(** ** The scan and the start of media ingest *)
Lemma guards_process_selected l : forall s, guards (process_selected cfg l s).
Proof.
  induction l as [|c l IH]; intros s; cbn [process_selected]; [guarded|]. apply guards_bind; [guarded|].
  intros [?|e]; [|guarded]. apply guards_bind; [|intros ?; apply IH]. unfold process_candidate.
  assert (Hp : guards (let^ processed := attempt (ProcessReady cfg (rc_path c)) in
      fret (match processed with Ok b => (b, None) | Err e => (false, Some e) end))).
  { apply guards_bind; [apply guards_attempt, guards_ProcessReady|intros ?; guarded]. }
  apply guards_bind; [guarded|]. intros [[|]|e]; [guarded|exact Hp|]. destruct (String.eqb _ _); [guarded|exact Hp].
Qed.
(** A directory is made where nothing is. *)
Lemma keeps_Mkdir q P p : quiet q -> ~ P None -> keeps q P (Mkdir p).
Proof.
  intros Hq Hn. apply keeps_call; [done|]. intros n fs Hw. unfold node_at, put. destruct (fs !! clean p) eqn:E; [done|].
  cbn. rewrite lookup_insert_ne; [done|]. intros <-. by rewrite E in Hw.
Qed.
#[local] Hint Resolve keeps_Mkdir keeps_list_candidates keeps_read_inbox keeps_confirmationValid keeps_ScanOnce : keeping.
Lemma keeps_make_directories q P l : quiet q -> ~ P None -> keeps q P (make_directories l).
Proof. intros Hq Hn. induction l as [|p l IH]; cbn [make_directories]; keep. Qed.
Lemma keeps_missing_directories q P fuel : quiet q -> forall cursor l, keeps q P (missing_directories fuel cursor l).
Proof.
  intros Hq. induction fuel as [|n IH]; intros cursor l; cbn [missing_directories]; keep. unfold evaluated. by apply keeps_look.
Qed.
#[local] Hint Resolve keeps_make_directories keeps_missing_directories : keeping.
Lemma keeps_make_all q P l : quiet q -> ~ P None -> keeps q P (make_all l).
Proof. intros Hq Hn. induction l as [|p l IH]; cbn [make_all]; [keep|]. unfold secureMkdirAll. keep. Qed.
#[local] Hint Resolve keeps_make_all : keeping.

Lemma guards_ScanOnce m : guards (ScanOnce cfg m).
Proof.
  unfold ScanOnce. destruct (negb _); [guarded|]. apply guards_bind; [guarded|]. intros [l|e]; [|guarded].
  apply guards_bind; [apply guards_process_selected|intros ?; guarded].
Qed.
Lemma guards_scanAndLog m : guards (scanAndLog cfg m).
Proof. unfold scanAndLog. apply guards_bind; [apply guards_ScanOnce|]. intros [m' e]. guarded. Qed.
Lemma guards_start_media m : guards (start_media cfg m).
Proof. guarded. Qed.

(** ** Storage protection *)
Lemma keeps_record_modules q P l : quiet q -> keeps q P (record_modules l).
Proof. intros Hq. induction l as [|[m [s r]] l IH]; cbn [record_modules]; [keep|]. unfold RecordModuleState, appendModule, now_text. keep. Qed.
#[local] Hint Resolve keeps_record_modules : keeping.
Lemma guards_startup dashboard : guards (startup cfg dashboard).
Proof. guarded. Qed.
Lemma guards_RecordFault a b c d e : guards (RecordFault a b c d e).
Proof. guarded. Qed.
──────────
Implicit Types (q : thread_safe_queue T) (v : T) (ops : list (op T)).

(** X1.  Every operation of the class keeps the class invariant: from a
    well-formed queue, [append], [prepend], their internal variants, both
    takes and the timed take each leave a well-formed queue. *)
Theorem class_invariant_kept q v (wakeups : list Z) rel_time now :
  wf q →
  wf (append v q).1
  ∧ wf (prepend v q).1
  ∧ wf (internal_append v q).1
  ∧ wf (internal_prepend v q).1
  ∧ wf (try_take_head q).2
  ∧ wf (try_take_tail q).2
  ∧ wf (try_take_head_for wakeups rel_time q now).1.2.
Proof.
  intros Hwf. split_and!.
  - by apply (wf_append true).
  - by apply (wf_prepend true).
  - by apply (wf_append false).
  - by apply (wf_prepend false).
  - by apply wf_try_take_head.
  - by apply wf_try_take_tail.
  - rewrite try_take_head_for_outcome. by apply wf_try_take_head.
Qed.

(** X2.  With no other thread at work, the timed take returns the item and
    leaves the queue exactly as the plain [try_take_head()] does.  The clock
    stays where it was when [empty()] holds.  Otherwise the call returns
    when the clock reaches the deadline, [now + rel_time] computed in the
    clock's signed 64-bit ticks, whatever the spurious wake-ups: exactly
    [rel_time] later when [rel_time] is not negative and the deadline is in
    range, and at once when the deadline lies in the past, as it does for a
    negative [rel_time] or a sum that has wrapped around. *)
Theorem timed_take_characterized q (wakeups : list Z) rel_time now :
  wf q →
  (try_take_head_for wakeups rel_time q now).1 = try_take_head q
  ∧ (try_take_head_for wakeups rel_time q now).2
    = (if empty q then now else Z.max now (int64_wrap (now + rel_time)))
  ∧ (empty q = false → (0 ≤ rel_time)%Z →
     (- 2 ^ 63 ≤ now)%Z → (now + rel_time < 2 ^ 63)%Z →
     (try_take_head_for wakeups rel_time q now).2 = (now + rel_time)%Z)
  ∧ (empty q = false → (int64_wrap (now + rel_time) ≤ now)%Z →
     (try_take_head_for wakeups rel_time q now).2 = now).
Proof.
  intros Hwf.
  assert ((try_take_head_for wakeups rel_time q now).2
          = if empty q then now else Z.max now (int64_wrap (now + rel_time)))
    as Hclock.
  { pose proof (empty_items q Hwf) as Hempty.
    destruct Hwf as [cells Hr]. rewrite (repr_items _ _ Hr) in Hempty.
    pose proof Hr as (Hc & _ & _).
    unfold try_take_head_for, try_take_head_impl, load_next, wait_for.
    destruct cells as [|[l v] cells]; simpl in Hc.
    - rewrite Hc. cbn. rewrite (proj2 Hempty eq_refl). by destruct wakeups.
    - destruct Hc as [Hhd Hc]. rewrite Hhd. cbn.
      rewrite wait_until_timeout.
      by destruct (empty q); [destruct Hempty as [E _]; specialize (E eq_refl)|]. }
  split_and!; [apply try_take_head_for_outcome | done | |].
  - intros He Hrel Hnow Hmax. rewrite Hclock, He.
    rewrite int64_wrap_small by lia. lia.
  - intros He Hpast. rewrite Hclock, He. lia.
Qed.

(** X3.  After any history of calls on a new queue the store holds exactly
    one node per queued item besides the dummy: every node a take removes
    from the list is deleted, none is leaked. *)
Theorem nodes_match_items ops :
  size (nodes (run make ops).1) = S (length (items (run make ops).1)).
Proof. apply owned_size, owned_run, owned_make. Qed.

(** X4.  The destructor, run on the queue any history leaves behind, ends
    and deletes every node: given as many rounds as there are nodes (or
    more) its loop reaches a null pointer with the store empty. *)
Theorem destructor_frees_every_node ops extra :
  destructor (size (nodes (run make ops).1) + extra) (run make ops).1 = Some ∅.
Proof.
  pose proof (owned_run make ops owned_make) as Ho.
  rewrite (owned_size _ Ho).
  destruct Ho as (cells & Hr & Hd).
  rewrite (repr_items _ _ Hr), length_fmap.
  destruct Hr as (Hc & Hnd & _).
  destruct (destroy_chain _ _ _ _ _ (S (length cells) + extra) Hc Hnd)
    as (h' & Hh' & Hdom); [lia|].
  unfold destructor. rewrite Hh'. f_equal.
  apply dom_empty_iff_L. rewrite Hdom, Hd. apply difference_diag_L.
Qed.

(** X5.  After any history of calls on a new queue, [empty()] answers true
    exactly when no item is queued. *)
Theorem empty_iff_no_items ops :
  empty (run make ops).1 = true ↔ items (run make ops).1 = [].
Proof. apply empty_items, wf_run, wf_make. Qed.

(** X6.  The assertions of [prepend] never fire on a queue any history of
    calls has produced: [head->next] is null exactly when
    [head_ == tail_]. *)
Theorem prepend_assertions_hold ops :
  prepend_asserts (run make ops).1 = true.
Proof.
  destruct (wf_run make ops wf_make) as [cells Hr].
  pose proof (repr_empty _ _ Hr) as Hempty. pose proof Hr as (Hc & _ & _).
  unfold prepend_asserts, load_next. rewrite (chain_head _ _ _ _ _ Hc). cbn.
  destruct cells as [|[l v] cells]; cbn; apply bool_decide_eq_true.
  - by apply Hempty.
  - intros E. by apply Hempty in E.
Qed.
──────────
WHAT YOU HAVE TO DO:
List every line above that holds the word "scanAndLog".

THE COMPLETED TASK:
Lemma guards_scanAndLog m : guards (scanAndLog cfg m).
Proof. unfold scanAndLog. apply guards_bind; [apply guards_ScanOnce|]. intros [m' e]. guarded. Qed.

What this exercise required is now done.